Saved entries
Definition WithTrackerCapsuleID (id : CapsuleID) (t : Tracker) : Tracker :=
  {| tr_capsuleID := id; tr_state := tr_state t; tr_config := tr_config t; minMomentum := minMomentum t;
     maxMomentum := maxMomentum t; boostAmount := boostAmount t; reduceAmount := reduceAmount t |}.
Definition WithMinMomentum (min : Z) (t : Tracker) : Tracker :=
  {| tr_capsuleID := tr_capsuleID t; tr_state := tr_state t; tr_config := tr_config t; minMomentum := min;
     maxMomentum := maxMomentum t; boostAmount := boostAmount t; reduceAmount := reduceAmount t |}.
Definition WithMaxMomentum (max : Z) (t : Tracker) : Tracker :=
  {| tr_capsuleID := tr_capsuleID t; tr_state := tr_state t; tr_config := tr_config t; minMomentum := minMomentum t;
     maxMomentum := max; boostAmount := boostAmount t; reduceAmount := reduceAmount t |}.
Definition WithBoostAmount (amount : Z) (t : Tracker) : Tracker :=
  {| tr_capsuleID := tr_capsuleID t; tr_state := tr_state t; tr_config := tr_config t; minMomentum := minMomentum t;
     maxMomentum := maxMomentum t; boostAmount := amount; reduceAmount := reduceAmount t |}.
Definition WithReduceAmount (amount : Z) (t : Tracker) : Tracker :=
  {| tr_capsuleID := tr_capsuleID t; tr_state := tr_state t; tr_config := tr_config t; minMomentum := minMomentum t;
     maxMomentum := maxMomentum t; boostAmount := boostAmount t; reduceAmount := amount |}.

Definition NewTracker (now : Time) (config : MomentumConfig) (opts : list (Tracker -> Tracker)) : Tracker :=
  fold_left (fun t opt => opt t) opts
    {| tr_capsuleID := ""; tr_config := config;
       tr_state := {| ms_Current := mc_Base config; ms_Base := mc_Base config; ms_LastAdjusted := now |};
       minMomentum := 0; maxMomentum := 100; boostAmount := 5; reduceAmount := 5 |}.

Definition NewTrackerFromTier (now : Time) (tier : Tier) (opts : list (Tracker -> Tracker)) : Tracker :=
  NewTracker now {| mc_Base := Tier_BaseMomentum tier; mc_BoostOnTraffic := true; mc_ReduceOnIdle := true;
                    mc_IdleTimeout := 5 * minute |} opts.

Definition Current (t : Tracker) : Z := ms_Current (tr_state t).

Definition clamp (t : Tracker) (value : Z) : Z :=
  if value <? minMomentum t then minMomentum t
  else if maxMomentum t <? value then maxMomentum t
  else value.

(** The assignment pair that ends [Boost], [Reduce], [Set] and [Reset]. *)
Definition adjust (now : Time) (v : Z) (t : Tracker) : Tracker :=
  with_state {| ms_Current := v; ms_Base := ms_Base (tr_state t); ms_LastAdjusted := now |} t.

Definition Boost (now : Time) : ST Tracker bool := fun t =>
  if negb (mc_BoostOnTraffic (tr_config t)) then (false, t)
  else
    let t' := adjust now (clamp t (int32 (Current t + boostAmount t))) t in
    (negb (Current t' =? Current t), t').

Definition Reduce (now : Time) : ST Tracker bool := fun t =>
  if negb (mc_ReduceOnIdle (tr_config t)) then (false, t)
  else
    let t' := adjust now (clamp t (int32 (Current t - reduceAmount t))) t in
    (negb (Current t' =? Current t), t').

Definition Tracker_Set (now : Time) (value : Z) (t : Tracker) : Tracker := adjust now (clamp t value) t.
Definition Tracker_Reset (now : Time) (t : Tracker) : Tracker := adjust now (ms_Base (tr_state t)) t.

Definition IsIdle (now : Time) (t : Tracker) : bool :=
  if mc_IdleTimeout (tr_config t) =? 0 then false
  else mc_IdleTimeout (tr_config t) <? time_Sub now (ms_LastAdjusted (tr_state t)).

(** ** Adjuster *)

Record AdjustmentEvent := {
  ae_CapsuleID : CapsuleID;
  ae_OldValue : Z; ae_NewValue : Z;
  ae_Reason : string;
  ae_Timestamp : Time
}.

Definition tid : Type := positive.   (** identity of a tracker object *)

Record Adjuster := {
  heap : gmap tid Tracker;
  trackers : gmap CapsuleID tid;
  handled : list AdjustmentEvent   (** the events given to the handler, in order *)
}.

Definition NewAdjuster : Adjuster := {| heap := ∅; trackers := ∅; handled := [] |}.

Definition Register (id : CapsuleID) (p : tid) (a : Adjuster) : Adjuster :=
  {| heap := heap a; trackers := <[id := p]> (trackers a); handled := handled a |}.
Definition Unregister (id : CapsuleID) (a : Adjuster) : Adjuster :=
  {| heap := heap a; trackers := delete id (trackers a); handled := handled a |}.
Definition GetTracker (id : CapsuleID) (a : Adjuster) : option tid := trackers a !! id.

(** The shared tail of [OnTraffic], [OnFailure] and [checkIdle]: adjust the
    tracker and, when its value changed, hand an event to the handler. *)
Definition notify (id : CapsuleID) (reason : string) (stamp : Time) (p : tid) (op : ST Tracker bool)
    (a : Adjuster) : Adjuster :=
  match heap a !! p with
  | None => a
  | Some t =>
      let '(changed, t') := op t in
      {| heap := <[p := t']> (heap a); trackers := trackers a;
         handled := if changed
                    then handled a ++ [{| ae_CapsuleID := id; ae_OldValue := Current t; ae_NewValue := Current t';
                                          ae_Reason := reason; ae_Timestamp := stamp |}]
                    else handled a |}
  end.

Definition OnTraffic (now now' : Time) (id : CapsuleID) (a : Adjuster) : Adjuster :=
  match trackers a !! id with
  | None => a
  | Some p => notify id "traffic_boost" now' p (Boost now) a
  end.

Definition OnFailure (now now' : Time) (id : CapsuleID) (a : Adjuster) : Adjuster :=
  match trackers a !! id with
  | None => a
  | Some p => notify id "failure_reduce" now' p (Reduce now) a
  end.

Section Idle.
Context `{GoRange}.

(** One iteration of the loop of [checkIdle]; [later] is the clock reading
    inside [Reduce]. *)
Definition check_one (now later : Time) (id : CapsuleID) (p : tid) (a : Adjuster) : Adjuster :=
  match heap a !! p with
  | None => a
  | Some t => if IsIdle now t then notify id "idle_reduce" now p (Reduce later) a else a
  end.

Definition checkIdle (now : Time) (later : CapsuleID -> Time) (a : Adjuster) : Adjuster :=
  fold_left (fun a '(id, p) => check_one now (later id) id p a) (range (trackers a)) a.

End Idle.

WHAT IS NEEDED: Please print the data above exactly as it appears.

EXERCISE ANSWER:
Definition WithTrackerCapsuleID (id : CapsuleID) (t : Tracker) : Tracker :=
  {| tr_capsuleID := id; tr_state := tr_state t; tr_config := tr_config t; minMomentum := minMomentum t;
     maxMomentum := maxMomentum t; boostAmount := boostAmount t; reduceAmount := reduceAmount t |}.
Definition WithMinMomentum (min : Z) (t : Tracker) : Tracker :=
  {| tr_capsuleID := tr_capsuleID t; tr_state := tr_state t; tr_config := tr_config t; minMomentum := min;
     maxMomentum := maxMomentum t; boostAmount := boostAmount t; reduceAmount := reduceAmount t |}.
Definition WithMaxMomentum (max : Z) (t : Tracker) : Tracker :=
  {| tr_capsuleID := tr_capsuleID t; tr_state := tr_state t; tr_config := tr_config t; minMomentum := minMomentum t;
     maxMomentum := max; boostAmount := boostAmount t; reduceAmount := reduceAmount t |}.
Definition WithBoostAmount (amount : Z) (t : Tracker) : Tracker :=
  {| tr_capsuleID := tr_capsuleID t; tr_state := tr_state t; tr_config := tr_config t; minMomentum := minMomentum t;
     maxMomentum := maxMomentum t; boostAmount := amount; reduceAmount := reduceAmount t |}.
Definition WithReduceAmount (amount : Z) (t : Tracker) : Tracker :=
  {| tr_capsuleID := tr_capsuleID t; tr_state := tr_state t; tr_config := tr_config t; minMomentum := minMomentum t;
     maxMomentum := maxMomentum t; boostAmount := boostAmount t; reduceAmount := amount |}.

Definition NewTracker (now : Time) (config : MomentumConfig) (opts : list (Tracker -> Tracker)) : Tracker :=
  fold_left (fun t opt => opt t) opts
    {| tr_capsuleID := ""; tr_config := config;
       tr_state := {| ms_Current := mc_Base config; ms_Base := mc_Base config; ms_LastAdjusted := now |};
       minMomentum := 0; maxMomentum := 100; boostAmount := 5; reduceAmount := 5 |}.

Definition NewTrackerFromTier (now : Time) (tier : Tier) (opts : list (Tracker -> Tracker)) : Tracker :=
  NewTracker now {| mc_Base := Tier_BaseMomentum tier; mc_BoostOnTraffic := true; mc_ReduceOnIdle := true;
                    mc_IdleTimeout := 5 * minute |} opts.

Definition Current (t : Tracker) : Z := ms_Current (tr_state t).

Definition clamp (t : Tracker) (value : Z) : Z :=
  if value <? minMomentum t then minMomentum t
  else if maxMomentum t <? value then maxMomentum t
  else value.

(** The assignment pair that ends [Boost], [Reduce], [Set] and [Reset]. *)
Definition adjust (now : Time) (v : Z) (t : Tracker) : Tracker :=
  with_state {| ms_Current := v; ms_Base := ms_Base (tr_state t); ms_LastAdjusted := now |} t.

Definition Boost (now : Time) : ST Tracker bool := fun t =>
  if negb (mc_BoostOnTraffic (tr_config t)) then (false, t)
  else
    let t' := adjust now (clamp t (int32 (Current t + boostAmount t))) t in
    (negb (Current t' =? Current t), t').

Definition Reduce (now : Time) : ST Tracker bool := fun t =>
  if negb (mc_ReduceOnIdle (tr_config t)) then (false, t)
  else
    let t' := adjust now (clamp t (int32 (Current t - reduceAmount t))) t in
    (negb (Current t' =? Current t), t').

Definition Tracker_Set (now : Time) (value : Z) (t : Tracker) : Tracker := adjust now (clamp t value) t.
Definition Tracker_Reset (now : Time) (t : Tracker) : Tracker := adjust now (ms_Base (tr_state t)) t.

Definition IsIdle (now : Time) (t : Tracker) : bool :=
  if mc_IdleTimeout (tr_config t) =? 0 then false
  else mc_IdleTimeout (tr_config t) <? time_Sub now (ms_LastAdjusted (tr_state t)).

(** ** Adjuster *)

Record AdjustmentEvent := {
  ae_CapsuleID : CapsuleID;
  ae_OldValue : Z; ae_NewValue : Z;
  ae_Reason : string;
  ae_Timestamp : Time
}.

Definition tid : Type := positive.   (** identity of a tracker object *)

Record Adjuster := {
  heap : gmap tid Tracker;
  trackers : gmap CapsuleID tid;
  handled : list AdjustmentEvent   (** the events given to the handler, in order *)
}.

Definition NewAdjuster : Adjuster := {| heap := ∅; trackers := ∅; handled := [] |}.

Definition Register (id : CapsuleID) (p : tid) (a : Adjuster) : Adjuster :=
  {| heap := heap a; trackers := <[id := p]> (trackers a); handled := handled a |}.
Definition Unregister (id : CapsuleID) (a : Adjuster) : Adjuster :=
  {| heap := heap a; trackers := delete id (trackers a); handled := handled a |}.
Definition GetTracker (id : CapsuleID) (a : Adjuster) : option tid := trackers a !! id.

(** The shared tail of [OnTraffic], [OnFailure] and [checkIdle]: adjust the
    tracker and, when its value changed, hand an event to the handler. *)
Definition notify (id : CapsuleID) (reason : string) (stamp : Time) (p : tid) (op : ST Tracker bool)
    (a : Adjuster) : Adjuster :=
  match heap a !! p with
  | None => a
  | Some t =>
      let '(changed, t') := op t in
      {| heap := <[p := t']> (heap a); trackers := trackers a;
         handled := if changed
                    then handled a ++ [{| ae_CapsuleID := id; ae_OldValue := Current t; ae_NewValue := Current t';
                                          ae_Reason := reason; ae_Timestamp := stamp |}]
                    else handled a |}
  end.

Definition OnTraffic (now now' : Time) (id : CapsuleID) (a : Adjuster) : Adjuster :=
  match trackers a !! id with
  | None => a
  | Some p => notify id "traffic_boost" now' p (Boost now) a
  end.

Definition OnFailure (now now' : Time) (id : CapsuleID) (a : Adjuster) : Adjuster :=
  match trackers a !! id with
  | None => a
  | Some p => notify id "failure_reduce" now' p (Reduce now) a
  end.

Section Idle.
Context `{GoRange}.

(** One iteration of the loop of [checkIdle]; [later] is the clock reading
    inside [Reduce]. *)
Definition check_one (now later : Time) (id : CapsuleID) (p : tid) (a : Adjuster) : Adjuster :=
  match heap a !! p with
  | None => a
  | Some t => if IsIdle now t then notify id "idle_reduce" now p (Reduce later) a else a
  end.

Definition checkIdle (now : Time) (later : CapsuleID -> Time) (a : Adjuster) : Adjuster :=
  fold_left (fun a '(id, p) => check_one now (later id) id p a) (range (trackers a)) a.

End Idle.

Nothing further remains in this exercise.